Conference: NeurIPS 2025 arXiv: 2505.10726 Code: Available Area: Graph Learning / Materials Science Keywords: Polymer Informatics, Repetition Invariance, Graph Neural Networks, Max Aggregation, Molecular Representation

TL;DR¶

This paper proposes GRIN (Graph Repetition-Invariant Network), which achieves invariance to the number of repeated monomer units in polymer representations via Max aggregation and a specialized graph construction strategy, addressing a fundamental symmetry problem in polymer representation learning.

Background & Motivation¶

State of the Field¶

Background: Polymers are long-chain molecules composed of repeating monomer units, and property prediction is a central problem in materials science.

Limitations of Prior Work: Standard GNNs produce different predictions for different repeat-unit representations of the same polymer (1 repeat vs. 3 repeats vs.
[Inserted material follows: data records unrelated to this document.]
(* ===== verification/Kernel.v ===== *)
(** * The kernel crate ([dtg-kernel])

    Identifiers, times, valid intervals, property values and digests, with the checks their
    constructors make.  The private newtypes of the crate ([ShardId(u64)], [TransactionTime(i64)],
    ...) are the integers they wrap; [*_new] is the only way the source builds one, and the [wf]
    predicates below say what those constructors guarantee. *)

From S2P Require Import Prelude.
Open Scope Z_scope.

Abbreviation ClusterId := Z (only parsing).
Abbreviation GraphId := Z (only parsing).
Abbreviation ShardId := Z (only parsing).
Abbreviation ReplicaId := Z (only parsing).
Abbreviation PlacementEpoch := Z (only parsing).
Abbreviation BackendGeneration := Z (only parsing).
Abbreviation TransactionId := Z (only parsing).
Abbreviation TransactionTime := Z (only parsing).
Abbreviation Version := Z (only parsing).
Abbreviation Digest32 := (list Z) (only parsing).

(** ** Errors ([error.rs]) *)

Inductive KernelError :=
| ZeroIdentifier
| NegativeTransactionTime (value : Z)
| InvalidInterval (start_ end_ : Z).

#[export] Instance KernelError_eq_dec : EqDecision KernelError.
Proof. solve_decision. Defined.

Definition KernelError_to_string (e : KernelError) : string :=
  match e with
  | ZeroIdentifier => "identifier must be nonzero"
  | NegativeTransactionTime value =>
      "transaction time must be nonnegative: " +:+ pretty value
  | InvalidInterval s e =>
      "interval start must precede end: " +:+ pretty s +:+ " >= " +:+ pretty e
  end.

(** ** Identifiers ([id.rs]) *)

(** [new] of the six nonzero [u64] identifiers of the macro [nonzero_u64_identifier]. *)
Definition nonzero_u64_identifier (value : Z) : result KernelError Z :=
  if negb (value =? 0) then Ok value else Err ZeroIdentifier.

Definition TransactionId_new (value : Z) : result KernelError TransactionId :=
  if negb (value =? 0) then Ok value else Err ZeroIdentifier.

(** ** Times ([time.rs]) *)

Definition TransactionTime_new (value : Z) : result KernelError TransactionTime :=
  if 0 <=? value then Ok value else Err (NegativeTransactionTime value).

Record ValidInterval := mkValidInterval { start : Z; end_ : Z }.

#[export] Instance ValidInterval_eq_dec : EqDecision ValidInterval.
Proof. solve_decision. Defined.

Definition ValidInterval_new (s e : Z) : result KernelError ValidInterval :=
  if s <? e then Ok (mkValidInterval s e) else Err (InvalidInterval s e).

Definition overlaps (self other : ValidInterval) : bool :=
  (start self <? end_ other) && (start other <? end_ self).

(** A point of valid time lies in an interval (the half-open reading every caller uses). *)
Definition covers_point (i : ValidInterval) (t : Z) : bool := (start i <=? t) && (t <? end_ i).

(** ** Property values ([value.rs]) *)

(** A [BTreeMap<String, Value>] is its list of bindings in ascending key order. *)
Inductive Value :=
| VNull
| VBoolean (b : bool)
| VInteger (i : Z)
| VFloatBits (u : Z)
| VBytes (bs : bytes)
| VString (s : string)
| VList (vs : list Value)
| VMap (m : list (string * Value)).

Fixpoint value_eqb (a b : Value) : bool :=
  match a, b with
  | VNull, VNull => true
  | VBoolean x, VBoolean y => eqb x y
  | VInteger x, VInteger y => x =? y
  | VFloatBits x, VFloatBits y => x =? y
  | VBytes x, VBytes y => bool_decide (x = y)
  | VString x, VString y => bool_decide (x = y)
  | VList xs, VList ys =>
      (fix go xs ys :=
         match xs, ys with
         | [], [] => true
         | x :: xs, y :: ys => value_eqb x y && go xs ys
         | _, _ => false
         end) xs ys
  | VMap xs, VMap ys =>
      (fix go xs ys :=
         match xs, ys with
         | [], [] => true
         | (k, x) :: xs, (l, y) :: ys => bool_decide (k = l) && value_eqb x y && go xs ys
         | _, _ => false
         end) xs ys
  | _, _ => false
  end.

(** ** Digests ([version.rs]) *)

Definition zero_digest : Digest32 := replicate 32 0.

(** ** What the constructors guarantee *)

Definition id_wf (id : Z) : Prop := in_u64 id ∧ id ≠ 0.
Definition id128_wf (id : Z) : Prop := in_u128 id ∧ id ≠ 0.
Definition time_wf (t : TransactionTime) : Prop := in_i64 t ∧ 0 ≤ t.
Definition interval_wf (i : ValidInterval) : Prop :=
  in_i64 (start i) ∧ in_i64 (end_ i) ∧ start i < end_ i.
Definition digest_wf (d : Digest32) : Prop := length d = 32%nat ∧ Forall byte_ok d.

(** Lengths are [usize], so they fit in the [u64] the encoders write. *)
Definition len_wf {A} (l : list A) : Prop := in_u64 (Z.of_nat (length l)).
Definition string_wf (s : string) : Prop := in_u64 (Z.of_nat (String.length s)).

Inductive value_wf : Value → Prop :=
| value_wf_null : value_wf VNull
| value_wf_bool b : value_wf (VBoolean b)
| value_wf_int i : in_i64 i → value_wf (VInteger i)
| value_wf_float u : in_u64 u → value_wf (VFloatBits u)
| value_wf_bytes bs : len_wf bs → Forall byte_ok bs → value_wf (VBytes bs)
| value_wf_string s : string_wf s → value_wf (VString s)
| value_wf_list vs : len_wf vs → Forall value_wf vs → value_wf (VList vs)
| value_wf_map m :
    len_wf m → Forall (λ p, string_wf p.1) m → Forall (λ p, value_wf p.2) m → value_wf (VMap m).

(** ** Lemmas *)

Section value_ind.
Context (P : Value → Prop).
Context (Hnull : P VNull) (Hbool : ∀ b, P (VBoolean b)) (Hint : ∀ i, P (VInteger i)).
Context (Hfloat : ∀ u, P (VFloatBits u)) (Hbytes : ∀ bs, P (VBytes bs)).
Context (Hstring : ∀ s, P (VString s)).
Context (Hlist : ∀ vs, Forall P vs → P (VList vs)).
Context (Hmap : ∀ m, Forall (λ p, P p.2) m → P (VMap m)).

(** Induction through the nested lists. *)
Fixpoint value_ind' (v : Value) : P v :=
  match v with
  | VNull => Hnull
  | VBoolean b => Hbool b
  | VInteger i => Hint i
  | VFloatBits u => Hfloat u
  | VBytes bs => Hbytes bs
  | VString s => Hstring s
  | VList vs =>
      Hlist vs ((fix go vs := match vs return Forall P vs with
                              | [] => Forall_nil_2 _
                              | v :: vs => Forall_cons_2 _ _ _ (value_ind' v) (go vs)
                              end) vs)
  | VMap m =>
      Hmap m ((fix go m := match m return Forall (λ p, P p.2) m with
                           | [] => Forall_nil_2 _
                           | p :: m => Forall_cons_2 _ _ _ (value_ind' p.2) (go m)
                           end) m)
  end.
End value_ind.

Lemma value_eqb_eq a : ∀ b, value_eqb a b = true ↔ a = b.
Proof.
  induction a as [| | | | | |xs IH|xs IH] using value_ind'; intros [| | | | | |ys|ys];
    cbn; try done; rewrite ?eqb_true_iff, ?Z.eqb_eq, ?bool_decide_eq_true;
    try (split; congruence).
  - transitivity (xs = ys); [|split; congruence]. revert ys.
    induction IH as [|x xs Hx _ IHxs]; intros [|y ys]; try done.
    rewrite andb_true_iff, Hx, IHxs. split; [intros [-> ->]; done|by intros [= -> ->]].
  - transitivity (xs = ys); [|split; congruence]. revert ys.
    induction IH as [|[k x] xs Hx _ IHxs]; intros [|[l y] ys]; try done.
    rewrite !andb_true_iff, bool_decide_eq_true, (Hx y), IHxs. cbn.
    split; [by intros [[-> ->] ->]|by intros [= -> -> ->]].
Qed.

#[export] Instance Value_eq_dec : EqDecision Value.
Proof.
  refine (λ a b, match value_eqb a b as c return value_eqb a b = c → _ with
                 | true => λ H, left _ | false => λ H, right _ end eq_refl).
  - by apply value_eqb_eq.
  - intros ->. by rewrite (proj2 (value_eqb_eq b b) eq_refl) in H.
Defined.

(** Two well-formed intervals overlap exactly when they share a point of valid time. *)
Lemma overlaps_iff i j :
  start i < end_ i → start j < end_ j →
  overlaps i j = true ↔ ∃ t, covers_point i t = true ∧ covers_point j t = true.
Proof.
  intros Hi Hj. unfold overlaps, covers_point. split.
  - intros ?; to_prop. exists (Z.max (start i) (start j)).
    rewrite !andb_true_iff, !Z.leb_le, !Z.ltb_lt. lia.
  - intros (t & ? & ?); to_prop. rewrite andb_true_iff, !Z.ltb_lt. lia.
Qed.

Lemma overlaps_sym i j : overlaps i j = overlaps j i.
Proof. unfold overlaps. apply andb_comm. Qed.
N repeats), violating a fundamental symmetry of polymers — repetition invariance.

Key Challenge: The aggregation operations of GNNs (Sum/Mean) are sensitive to graph size and cannot naturally handle "representations of the same molecule at different scales."

Key Insight: Max aggregation is naturally invariant to the number of repetitions (taking the maximum is unaffected by repetition count), but requires a specialized graph construction to function correctly.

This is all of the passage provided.